It will be appreciated that while this method has proved successful, it does involve costly and intricate steps utilizing caustic and acid etching baths, neutralizing baths and the like. It also requires the use of costly silicone enamel resistant paint and frequently results in pinholes in the aluminum pattern by the etching action of the baths when the silicone resist is not perfectly applied, this system also presents difficulties with respect to control of the accuracy of the grid line width.
The present method overcomes the limitations and considerable expense of previous methods by applying to the glass the negative of the desired pattern utilizing a screenable pasting agent, preferably a talc or kaolin base mixed with water and sodium silicate, the entire glass sheet with the negative pattern thereon is then coated with the desired metal by conventional metallizing techniques. Subsequent brushing with a wire brush removes the metal areas where the paste has been applied and with subsequent washing, wet brushing, rinsing and drying, the positive metal pattern is left securely bonded to the glass. It will be appreciated that this method eliminates the costly and intricate steps of caustic acid etching baths, neutralizing baths, expensive sodium silicate resistant paint, pinholes and the like.
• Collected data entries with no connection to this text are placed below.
Lemma enqueue_spec data s :
  Inv s → currentSize s < MAX_CAPACITY ∨ U →
  wp (enqueue data) s
     (λ _ s', Inv s' ∧ currentSize s' = currentSize s + 1 ∧
              live s' ≡ₚ data :: live s ∧
              capacity s' = (if currentSize s =? capacity s
                             then 2 * capacity s else capacity s) ∧
              (currentSize s = 0 ∨
               wt (heap s) (par (currentSize s)) ≤ weight data →
               cell (heap s') (currentSize s) = Some data ∧
               ∀ i, 0 ≤ i < currentSize s → cell (heap s') i = cell (heap s) i)).
Proof.
  intros [Hsz Hlen Hcap Hg Ht Hin Hord] Hmax.
  pose proof (capacity_form_bounds _ Hcap) as Hcb.
  set (n := currentSize s) in *. unfold enqueue.
  apply wp_bind. unfold size. apply wp_get. fold n.
  apply wp_bind. apply wp_get.
  apply wp_bind.
  apply (wp_mono _ _ (λ _ s1,
    currentSize s1 = n ∧
    capacity s1 = (if n =? capacity s then 2 * capacity s else capacity s) ∧
    Z.of_nat (length (heap s1)) = capacity s1 ∧ n < capacity s1 ∧
    capacity_form (capacity s1) ∧
    growFactor s1 = (2 # 1)%Q ∧ shrinkThreshold s1 = (1 # 4)%Q ∧
    take (Z.to_nat n) (heap s1) = take (Z.to_nat n) (heap s))).
  { destruct (n =? capacity s) eqn:E;
      [apply Z.eqb_eq in E | apply Z.eqb_neq in E].
    - apply wp_bind. apply wp_get. rewrite Hg.
      apply wp_bind. unfold static_cast_int. rewrite Qtrunc_grow.
      apply wp_int_or.
      { destruct Hmax as [Hlt|HU]; [left | now right].
        pose proof (capacity_form_bounds _
                      (capacity_form_double _ Hcap ltac:(lia))). ulia. }
      intros Hrange.
      pose proof (capacity_form_double _ Hcap ltac:(ulia)) as Hcap2.
      pose proof (capacity_form_bounds _ Hcap2) as Hcb2.
      apply resize_spec; fold n; [ulia | lia | assumption |].
      intros h' Hl Htake. cbn.
      repeat split; (assumption || ulia).
    - apply wp_ret. repeat split; (assumption || ulia). }
  cbn beta. intros _ s1 (Hn1 & Hc1 & Hl1 & Hlt1 & Hcf1 & Hg1 & Ht1 & Htake).
  pose proof (capacity_form_bounds _ Hcf1) as Hcb1.
  apply wp_bind. apply wp_get. rewrite Hn1.
  apply wp_bind. apply wp_store; [lia|].
  apply wp_bind.
  apply wp_int; [ulia|].
  apply wp_bind. apply wp_set_currentSize.
  apply wp_bind. apply wp_get. cbn [currentSize with_currentSize].
  apply wp_bind.
  apply wp_int; [ulia|].
  replace (n + 1 - 1) with n by lia.
  set (h1 := <[Z.to_nat n := Some data]> (heap s1)).
  assert (∀ i, 0 ≤ i < n → cell h1 i = cell (heap s) i) as Hagree.
  { intros i Hi. unfold h1. rewrite cell_insert by lia.
    rewrite decide_False by lia. now apply (take_cell _ _ n). }
  assert (cell h1 n = Some data) as Hnew.
  { unfold h1. rewrite cell_insert by lia. now rewrite decide_True. }
  assert (length h1 = length (heap s1)) as Hlh1 by (unfold h1; now rewrite length_insert).
  assert (initialised h1 (n + 1)) as Hin1.
  { intros i Hi. destruct (decide (i = n)) as [->|Hne].
    - rewrite Hnew. eauto.
    - rewrite Hagree by lia. apply Hin. lia. }
  eapply wp_mono.
  - apply (bubbleUp_spec (n + 1)); cbn [heap with_currentSize with_heap]; fold h1.
    + lia.
    + lia.
    + ulia.
    + assumption.
    + apply (ordered_up_inv (wt (heap s))); [lia | assumption |].
      intros i Hi. unfold wt. now rewrite Hagree.
  - cbn beta. intros _ s' (h' & -> & Hre & Hord' & Hsame).
    cbn [heap with_currentSize with_heap] in Hre, Hsame. fold h1 in Hre, Hsame.
    split; [|split; [reflexivity | split; [|split; [exact Hc1|]]]].
    + split; cbn.
      * lia.
      * destruct Hre as [-> _]. lia.
      * assumption.
      * assumption.
      * assumption.
      * apply (rearranged_initialised (n + 1) h1); [lia | assumption | assumption].
      * assumption.
    + unfold live. cbn. rewrite (rearranged_contents _ _ _ Hre).
      rewrite (contents_snoc h1 n data) by (assumption || lia).
      unfold h1. rewrite contents_insert_ge by lia.
      rewrite (contents_take _ _ _ Htake).
      now rewrite <- Permutation_cons_append.
    + intros Hpos. cbn [heap with_heap]. rewrite Hsame.
      * split; assumption.
      * destruct Hpos as [?|Hpos]; [left; assumption | right].
        rewrite (wt_cell _ _ _ Hnew). pose proof (par_lt n) as Hp.
        destruct (decide (n = 0)) as [E0|E0].
        -- unfold wt. rewrite E0. replace (par 0) with (-1) by (unfold par; zlia).
           cbn. rewrite E0 in Hpos. replace (par 0) with (-1) in Hpos by (unfold par; zlia).
           exact Hpos.
        -- unfold wt at 1. rewrite Hagree by lia. exact Hpos.
Qed.
(** The ways in which [copyFileContent] with deduplication can return. *)
Lemma copyFileContent_run (s : process K) evs s' md' f n err :
  run h (copyFileContent newFileFlags depth srcFd fileMeta dirfd mode true) s
  = (evs, s', Some (md', (f, n, err))) ->
  (exists e, collect statOf evs = [(procPathForFd srcFd, Err e)] /\
             collect linkatOf evs = [] /\ err <> None)
  \/
  (exists st,
      collect statOf evs = [(procPathForFd srcFd, Ok st)] /\
      ((In None (collect linkatOf evs) /\
        md' = set_skipSetAttrs fileMeta true /\ f = None /\ n = Size st /\ err = None /\
        collect copyOf evs = [])
       \/
       (~ In None (collect linkatOf evs) /\
        md' = fileMeta /\
        exists pre s3 evs3,
          evs = pre ++ evs3 /\ collect copyOf pre = [] /\
          freshCopyOutcome h newFileFlags depth srcFd st fileMeta dirfd mode s3 evs3 f n err))).
Proof.
  intros Hrun. unfold copyFileContent in Hrun. cbn [run bind call] in Hrun.
  destruct (h _ (os_Stat _) (kern s)) as [[st | e] k0] eqn:Estat.
  2: { cbn in Hrun. inversion Hrun; subst. left. exists e. cbn. repeat split. discriminate. }
  right. exists st.
  destruct (filepath_Split (Name (meta fileMeta))) as [destDirPath destBase].
  cbn [run bind] in Hrun. rewrite run_bind in Hrun.
  destruct (run h (openFileUnderRoot _ _ _ _ _) _) as [[e1 s1] [[destDir derr] |]] eqn:Edir;
    [| discriminate Hrun].
  destruct (run_opens_silent h _ _ _ _ _ (openFileUnderRoot_opens _ _ _ _ _) Edir)
    as (Hs1 & Hl1 & Hc1).
  destruct derr as [de |].
  - (* the destination's directory does not open *)
    destruct (run h (copyToFreshFile _ _ _ _ _ _ _ _) s1) as [[evs3 s3] r3] eqn:Efresh.
    inversion Hrun; subst; clear Hrun.
    destruct (copyToFreshFile_run h _ _ _ _ _ _ _ _ _ _ _ _ _ _ _ (always_Ret _ _ tt I) Efresh)
      as (Hmd & Hs3 & Hl3 & Hout).
    collect_norm; rewrite Hs1, Hl1, Hs3, Hl3. cbn. split; [reflexivity |].
    right. split; [intros [] |]. split; [exact Hmd |].
    exists ([Called (os_Stat (procPathForFd srcFd)) (Ok st)] ++ e1), s1, evs3.
    split; [reflexivity |].
    split; [collect_norm; rewrite Hc1; reflexivity | exact Hout].
  - rewrite run_bind in Hrun.
    destruct (run h (doHardLink _ _ _) s1) as [[e2 s2] r2] eqn:Elink.
    destruct (doHardLink_run h _ _ _ _ _ _ _ Elink) as (lerr & -> & Hiff & Hs2 & Hc2).
    destruct lerr as [le |].
    + (* the link fails *)
      destruct (run h (copyToFreshFile _ _ _ _ _ _ _ _) s2) as [[evs3 s3] r3] eqn:Efresh.
      inversion Hrun; subst; clear Hrun.
      assert (Hclosing : always opens (fun _ : unit => True) (File_Close destDir ;;; Ret tt)).
      { eapply always_bind; [apply File_Close_opens |]. intros _ _. constructor. exact I. }
      destruct (copyToFreshFile_run h _ _ _ _ _ _ _ _ _ _ _ _ _ _ _ Hclosing Efresh)
        as (Hmd & Hs3 & Hl3 & Hout).
      collect_norm; rewrite Hs1, Hl1, Hs2, Hs3, Hl3. cbn. rewrite app_nil_r.
      split; [reflexivity |].
      right. split; [intros Hin; apply Hiff in Hin; discriminate Hin |]. split; [exact Hmd |].
      exists ([Called (os_Stat (procPathForFd srcFd)) (Ok st)] ++ e1 ++ e2), s2, evs3.
      split; [cbn; rewrite app_assoc; reflexivity |].
      split; [collect_norm; rewrite Hc1, Hc2; reflexivity | exact Hout].
    + (* the link succeeds *)
      rewrite run_bind in Hrun.
      destruct (run h (File_Close destDir) s2) as [[e3 s3] [c |]] eqn:Eclose;
        [| discriminate Hrun].
      destruct (run_opens_silent h _ _ _ _ _ (File_Close_opens _) Eclose) as (Hs3 & Hl3 & Hc3).
      cbn in Hrun. inversion Hrun; subst; clear Hrun.
      rewrite app_nil_r.
      collect_norm; rewrite Hs1, Hl1, Hs2, Hs3, Hl3, Hc1, Hc2, Hc3. cbn.
      rewrite app_nil_r.
      split; [reflexivity |].
      left. split; [apply Hiff; reflexivity |]. repeat split.
Qed.
(** * Industrial workforce scheduler: shift segmentation, break insertion,
      fallback scheduling and the optimisation orchestrator.

    A shallow embedding of [src/utils/helpers.py],
    [src/models/entities.py] and [src/simulator/workforce_simulator.py].
    Python integers are [Z]; Python lists are [list]; the list
    [self.employees] is the state threaded through the simulator's
    methods; a Python exception is the [Raised] outcome of a command. *)

From Stdlib Require Import ZArith QArith Lia Lqa.
From stdpp Require Import prelude strings sorting.

Local Open Scope Z_scope.

(** ** Python's [range] *)

(** [range(start, stop)]: empty when [stop <= start]. *)
Definition range (start stop : Z) : list Z := seqZ start (stop - start).

(** [range(len(l))]: the indices of a list. *)
Definition indices {A} (l : list A) : list nat := seq 0 (length l).

(** ** src/models/entities.py *)

Record Employee := mkEmployee {
  id : Z;
  skills : list string;
  max_hours : Q;
  current_task : option string;
  hours_worked : Q;
  breaks_taken : list Z;
  schedule : list Z
}.

(** [employee.schedule = s] *)
Definition set_schedule (s : list Z) (emp : Employee) : Employee :=
  mkEmployee (id emp) (skills emp) (max_hours emp) (current_task emp)
             (hours_worked emp) (breaks_taken emp) s.

(** [employee.breaks_taken = b] *)
Definition set_breaks_taken (b : list Z) (emp : Employee) : Employee :=
  mkEmployee (id emp) (skills emp) (max_hours emp) (current_task emp)
             (hours_worked emp) b (schedule emp).
(** ** The PDF export *)

Section PdfExport.
Import Types PDF.
Variables pageWidth pageHeight : Q.
Variable splitTextToSize : string -> Q -> list string.
Variable formatDate : Z -> string.
Variable formatCurrency : Z -> string.
Variable today : Language -> string.
Variable loadImage : string -> ImageLoad.
Variable toDataURL : string -> Q -> Q -> string.

Local Abbreviation header := (header pageWidth formatDate).
Local Abbreviation partInformation := (partInformation pageWidth splitTextToSize).
Local Abbreviation requestInformation := (requestInformation formatCurrency).
Local Abbreviation section := (section pageWidth splitTextToSize).
Local Abbreviation breakIfBelow := (breakIfBelow pageHeight).
Local Abbreviation technicalSpecifications :=
  (technicalSpecifications pageWidth splitTextToSize).
Local Abbreviation businessJustification :=
  (businessJustification pageWidth pageHeight splitTextToSize).
Local Abbreviation additionalNotes :=
  (additionalNotes pageWidth pageHeight splitTextToSize).
Local Abbreviation imageBlock := (imageBlock pageWidth pageHeight loadImage toDataURL).
Local Abbreviation footer := (footer pageWidth pageHeight today).
Local Abbreviation textBlocks :=
  (textBlocks pageWidth pageHeight splitTextToSize formatDate formatCurrency).
Local Abbreviation generateApplicationPDF :=
  (generateApplicationPDF pageWidth pageHeight splitTextToSize formatDate
     formatCurrency today loadImage toDataURL).

Lemma boldTexts_app (a b : list Item) :
  boldTexts (a ++ b) = boldTexts a ++ boldTexts b.
Proof. apply omap_app. Qed.

Lemma breakIfBelow_items (room : Q) (l : Layout) :
  items (breakIfBelow room l)
  = items l ++ (if Qgtb (yPosition l) (pageHeight - room) then [PageBreak] else []).
Proof.
  unfold PDF.breakIfBelow. destruct (Qgtb _ _); cbn; by rewrite ?app_nil_r.
Qed.

Lemma breakIfBelow_fontSize (room : Q) (l : Layout) :
  fontSize (breakIfBelow room l) = fontSize l.
Proof. unfold PDF.breakIfBelow. by destruct (Qgtb _ _). Qed.

Lemma breakIfBelow_bold (room : Q) (l : Layout) :
  boldTexts (items (breakIfBelow room l)) = boldTexts (items l).
Proof.
  rewrite breakIfBelow_items, boldTexts_app.
  destruct (Qgtb _ _); cbn; by rewrite app_nil_r.
Qed.

Lemma section_bold (heading body : string) (l : Layout) :
  boldTexts (items (section heading body l)) = boldTexts (items l) ++ [[heading]].
Proof. cbn. rewrite <- app_assoc, boldTexts_app. done. Qed.

Lemma section_fontSize (heading body : string) (l : Layout) :
  fontSize (section heading body l) = fontSize l.
Proof. done. Qed.

Lemma technicalSpecifications_bold language application (l : Layout) :
  boldTexts (items (technicalSpecifications language application l))
  = boldTexts (items l)
    ++ headingIf (technical_specs application) (techSpecsTitle language).
Proof.
  unfold PDF.technicalSpecifications, headingIf.
  destruct (JS.truthy _); [apply section_bold|by rewrite app_nil_r].
Qed.

Lemma businessJustification_bold language application (l : Layout) :
  boldTexts (items (businessJustification language application l))
  = boldTexts (items l)
    ++ headingIf (justification application) (justificationTitle language).
Proof.
  unfold PDF.businessJustification, headingIf.
  destruct (JS.truthy _); [|by rewrite app_nil_r].
  by rewrite section_bold, breakIfBelow_bold.
Qed.

Lemma additionalNotes_bold language application (l : Layout) :
  boldTexts (items (additionalNotes language application l))
  = boldTexts (items l)
    ++ headingIf (application_notes application) (notesTitle language).
Proof.
  unfold PDF.additionalNotes, headingIf.
  destruct (JS.truthy _); [|by rewrite app_nil_r].
  by rewrite section_bold, breakIfBelow_bold.
Qed.

Lemma fixed_bold language application :
  boldTexts
    (items (requestInformation language application
              (partInformation language application
                 (header language application blank))))
  = fixedHeadings language.
Proof. reflexivity. Qed.

Lemma textBlocks_bold language application :
  boldTexts (items (textBlocks language application))
  = fixedHeadings language
    ++ headingIf (technical_specs application) (techSpecsTitle language)
    ++ headingIf (justification application) (justificationTitle language)
    ++ headingIf (application_notes application) (notesTitle language).
Proof.
  unfold PDF.textBlocks.
  rewrite additionalNotes_bold, businessJustification_bold,
    technicalSpecifications_bold, fixed_bold.
  by rewrite <- !app_assoc.
Qed.

Lemma textBlocks_fontSize language application :
  fontSize (textBlocks language application) = 12.
Proof.
  unfold PDF.textBlocks, PDF.additionalNotes, PDF.businessJustification,
    PDF.technicalSpecifications.
  repeat (destruct (JS.truthy _));
    repeat (rewrite section_fontSize || rewrite breakIfBelow_fontSize);
    reflexivity.
Qed.
Lemma footer_items language (l : Layout) :
  items (footer language l)
  = items l ++ [Text Normal 8 [footerText today language] (pageWidth / 2)
                  (pageHeight - 15) AlignCenter].
Proof. reflexivity. Qed.

Lemma footer_bold language (l : Layout) :
  boldTexts (items (footer language l)) = boldTexts (items l).
Proof. rewrite footer_items, boldTexts_app. cbn. by rewrite app_nil_r. Qed.

Lemma embed_items (url : string) (width height : Q) (l : Layout) :
  exists imgData x y w h,
    items (embed pageWidth toDataURL url width height l)
    = items l ++ [Image imgData x y w h].
Proof.
  unfold embed. repeat (destruct (Qgtb _ _)); cbn; by repeat eexists.
Qed.

Lemma imageBlock_bold language application (l : Layout) :
  boldTexts (items (imageBlock language application l))
  = boldTexts (items l)
    ++ match image_url application with
       | Some url => headingIf url (imageTitle language)
       | None => []
       end.
Proof.
  unfold PDF.imageBlock, headingIf.
  destruct (image_url application) as [url|]; [|by rewrite app_nil_r].
  destruct (JS.truthy url); [|by rewrite app_nil_r].
  destruct (loadImage url) as [width height|].
  - edestruct embed_items as (imgData & x & y & w & h & ->).
    cbn. rewrite !boldTexts_app, breakIfBelow_bold. cbn. by rewrite app_nil_r.
  - cbn. by rewrite boldTexts_app, breakIfBelow_bold.
Qed.

Lemma generateApplicationPDF_content application language :
  content (generateApplicationPDF application language)
  = items (footer language
             (imageBlock language application (textBlocks language application))).
Proof. reflexivity. Qed.

Lemma document_bold application language :
  boldTexts (content (generateApplicationPDF application language))
  = fixedHeadings language
    ++ headingIf (technical_specs application) (techSpecsTitle language)
    ++ headingIf (justification application) (justificationTitle language)
    ++ headingIf (application_notes application) (notesTitle language)
    ++ match image_url application with
       | Some url => headingIf url (imageTitle language)
       | None => []
       end.
Proof.
  rewrite generateApplicationPDF_content, footer_bold, imageBlock_bold,
    textBlocks_bold.
  by rewrite <- !app_assoc.
Qed.

(** A heading is in none of the lists that hold other headings only. *)
Local Ltac other_headings H :=
  repeat first
    [ apply elem_of_app in H as [H|H]
    | apply elem_of_cons in H as [H|H]
    | by apply elem_of_nil in H
    | discriminate H ].

(** C8. An optional block whose text is empty leaves the export as it
    is: no heading, no text and no vertical advance, for the technical
    specifications, the justification and the notes alike.  The texts
    drawn in bold are the fixed headings and labels followed by the
    heading of each optional block that is present, in the order of the
    blocks; so the heading of an empty block is nowhere in the document,
    and with the three texts empty the document is made of the
    identification, part and request blocks, the image block and the
    footer. *)
Theorem optional_blocks_omitted (application : PartApplication)
    (language : Language) :
  let doc := generateApplicationPDF application language in
  (forall l, technical_specs application = "" ->
             technicalSpecifications language application l = l)
  /\ (forall l, justification application = "" ->
               businessJustification language application l = l)
  /\ (forall l, application_notes application = "" ->
               additionalNotes language application l = l)
  /\ boldTexts (content doc)
     = fixedHeadings language
       ++ headingIf (technical_specs application) (techSpecsTitle language)
       ++ headingIf (justification application) (justificationTitle language)
       ++ headingIf (application_notes application) (notesTitle language)
       ++ match image_url application with
          | Some url => headingIf url (imageTitle language)
          | None => []
          end
  /\ (technical_specs application = "" ->
      [techSpecsTitle language] ∉ boldTexts (content doc))
  /\ (justification application = "" ->
      [justificationTitle language] ∉ boldTexts (content doc))
  /\ (application_notes application = "" ->
      [notesTitle language] ∉ boldTexts (content doc))
  /\ (technical_specs application = "" -> justification application = "" ->
      application_notes application = "" ->
      content doc
      = items (footer language
                 (imageBlock language application
                    (requestInformation language application
                       (partInformation language application
                          (header language application blank)))))).
Proof.
  intros doc. subst doc. split_and!.
  - intros l Hempty. unfold PDF.technicalSpecifications. by rewrite Hempty.
  - intros l Hempty. unfold PDF.businessJustification. by rewrite Hempty.
  - intros l Hempty. unfold PDF.additionalNotes. by rewrite Hempty.
  - apply document_bold.
  - intros Hempty Hin. rewrite document_bold, Hempty in Hin.
    unfold headingIf, fixedHeadings in Hin.
    destruct (JS.truthy (justification application)),
      (JS.truthy (application_notes application)),
      (image_url application) as [url|]; try destruct (JS.truthy url);
      destruct language; cbn in Hin; other_headings Hin.
  - intros Hempty Hin. rewrite document_bold, Hempty in Hin.
    unfold headingIf, fixedHeadings in Hin.
    destruct (JS.truthy (technical_specs application)),
      (JS.truthy (application_notes application)),
      (image_url application) as [url|]; try destruct (JS.truthy url);
      destruct language; cbn in Hin; other_headings Hin.
  - intros Hempty Hin. rewrite document_bold, Hempty in Hin.
    unfold headingIf, fixedHeadings in Hin.
    destruct (JS.truthy (technical_specs application)),
      (JS.truthy (justification application)),
      (image_url application) as [url|]; try destruct (JS.truthy url);
      destruct language; cbn in Hin; other_headings Hin.
  - intros Htech Hjust Hnotes. rewrite generateApplicationPDF_content.
    unfold PDF.textBlocks, PDF.additionalNotes, PDF.businessJustification,
      PDF.technicalSpecifications.
    by rewrite Htech, Hjust, Hnotes.
Qed.
(** C7: when the code column is found (it is the first column whose
    header reads [code] once trimmed and lowered), the loader keeps
    exactly the data rows that reach that column with a cell on which
    [str(int(code))] goes through: the prior records are those rows, in
    order, each zipped against the header row, and the seen-set holds
    exactly their codes as [str(int(code)).zfill(6)].  A row that stops
    before the code column, and a row whose code cell is empty or
    something [int] refuses, adds nothing to either; a row whose code
    cell [int] accepts is kept ([str] prints the integer: what [int]
    reads from a string has at most 4300 digits, as has every integer
    a sheet is read with). *)
Theorem loader_keeps_rows_with_integer_code (sh : sheet) (code_col : nat) :
  find_code_col (header_row sh) 0 = Some code_col ->
  let st := (load_existing (Some sh)).1 in
  let kept := filter (fun row => is_Some (row_code code_col row)) (data_rows sh) in
  (exists h, header_row sh !! code_col = Some h
             /\ lower (strip (py_str h)) = "code")
  /\ existing st = (fun row => dict_of_pairs (zip (header_row sh) row)) <$> kept
  /\ (forall s, s ∈ seen_codes st <->
        exists row n, row ∈ data_rows sh /\ row_code code_col row = Some n
                      /\ s = zfill 6 (str_int n))
  /\ (forall row, (length row <= code_col)%nat -> row ∉ kept)
  /\ (forall row v, row !! code_col = Some v -> py_int v = None -> row ∉ kept)
  /\ (forall row v n, row ∈ data_rows sh -> row !! code_col = Some v ->
        py_int v = Some n -> Z.abs n < str_limit ->
        row ∈ kept /\ row_code code_col row = Some n)
  /\ (forall s n, int_of_str s = Some n -> Z.abs n < str_limit)
  /\ (forall n, 0 <= n <= 999999 -> String.length (zfill 6 (str_int n)) = 6%nat).
Proof.
  intros Hcol st kept. subst st. unfold load_existing. rewrite Hcol. simpl.
  destruct (load_rows_fold (header_row sh) code_col (data_rows sh) nothing_loaded)
    as [Hex Hseen].
  split; [|split; [|split; [|split; [|split; [|split; [|split]]]]]].
  - apply find_code_col_from in Hcol as (j & h & -> & Hj & Hh & _).
    exists h. split; [done|]. rewrite is_code_header_eq in Hh.
    by apply bool_decide_eq_true in Hh.
  - rewrite Hex. done.
  - intros s. rewrite Hseen. simpl. rewrite elem_of_union, elem_of_list_to_set.
    rewrite list_elem_of_fmap. setoid_rewrite list_elem_of_omap. split.
    + intros [[]%elem_of_empty|(n & -> & row & Hrow & Hn)]. by exists row, n.
    + intros (row & n & Hrow & Hn & ->). right. exists n. split; [done|]. by exists row.
  - intros row Hshort [Hkept _]%list_elem_of_filter.
    unfold row_code in Hkept. rewrite (lookup_ge_None_2 row code_col) in Hkept by lia.
    simpl in Hkept. by destruct Hkept.
  - intros row v Hv Hint [Hkept _]%list_elem_of_filter.
    unfold row_code in Hkept. rewrite Hv in Hkept. simpl in Hkept.
    unfold code_of_cell in Hkept. rewrite Hint in Hkept. by destruct Hkept.
  - intros row v n Hrow Hv Hint Hn.
    assert (row_code code_col row = Some n) as Hcode.
    { unfold row_code. rewrite Hv. simpl. unfold code_of_cell. rewrite Hint. simpl.
      by destruct (Z.ltb_spec (Z.abs n) str_limit); [|lia]. }
    split; [|done]. apply list_elem_of_filter. by rewrite Hcode.
  - apply int_of_str_prints.
  - intros n Hn. apply length_seat_str. lia.
Qed.
(** * Overnight-holding stock screen: a shallow embedding of [main.py]

    The program screens a list of A-share symbols through nine ordered
    tests.  Everything it knows about the market comes from the external
    [akshare] package ([ak.*] calls); here that package is a record of
    oracle functions, which also holds the one indicator the program takes
    from the [ta] package.  Numbers read from the float columns of pandas
    frames are [numpy.float64] scalars, that is IEEE-754 binary64 values,
    so they are modelled with Rocq's primitive floats: arithmetic never
    raises, a division by zero yields an infinity or a NaN, and every
    ordered comparison with a NaN is false.  The program never converts the
    price column of the minute frame, so that column may also come with
    dtype [object] and hold Python floats, whose division by a zero raises
    [ZeroDivisionError].  Console output ([print]) is not modelled. *)

From Stdlib Require Import Floats ZArith.
From stdpp Require Import gmap strings list.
It has been found that the grid line width can be more accurately controlled utilizing this new system and the variation in pattern from one plate to another in production is considerably less, thus permitting closer tolerances and a higher selection of an acceptable product.
FIG. 1 shows an electrical resistant heating panel produced by the method of this invention; and
FIG. 2 shows a microwave oven door panel and shield produced in accordance with this invention.
As shown in FIG. 1, the electrical resistance heating panel comprises a glass sheet 10 of tempered glass having an overlying grid pattern 12 of metal (preferably aluminum) bonded thereto. The grid pattern 12 includes terminal areas 14 and 16 for the receipt of lead wires, not shown, from a source of current. The terminals 14 and 16 may be of several kinds including a terminal (not shown) incorporating in the terminal areas 14 and 16 an overlying bronze layer which then is overlayed with solder. As shown, however, the terminals 14 and 16 have openings 18 and 20 therein through which is exposed at 22 and 24 a spot of silver previously applied to the glass sheet 10.
The exposed areas of the plate 10 include the border area 26 around the periphery and the areas 28 between the successive grid lines. It will be appreciated that the border 26 on the righthand side of the plate as shown is wider due to the presence of the terminal areas 14 and 16. These exposed glass areas 26 and 28 as well as the exposed silver areas 22 and 24 cover all of the area of the panel except that covered with the metallized aluminum and are, therefor, the negative of the aluminum grid 12 and its terminals 14 and 16.
In producing the panel of FIG. 1, the glass sheet 10 is first provided with a small area of silver at the locations where the terminals 14 and 16 will be in the completed part but of a slightly smaller area. It will be appreciated that for the manufacture of intricate metal designs on glass for other purposes than electrical resistance heating panels such initial spots of silver will not be required. The description herein directed to the heating panel merely describes the production of one possible product by the method of this invention.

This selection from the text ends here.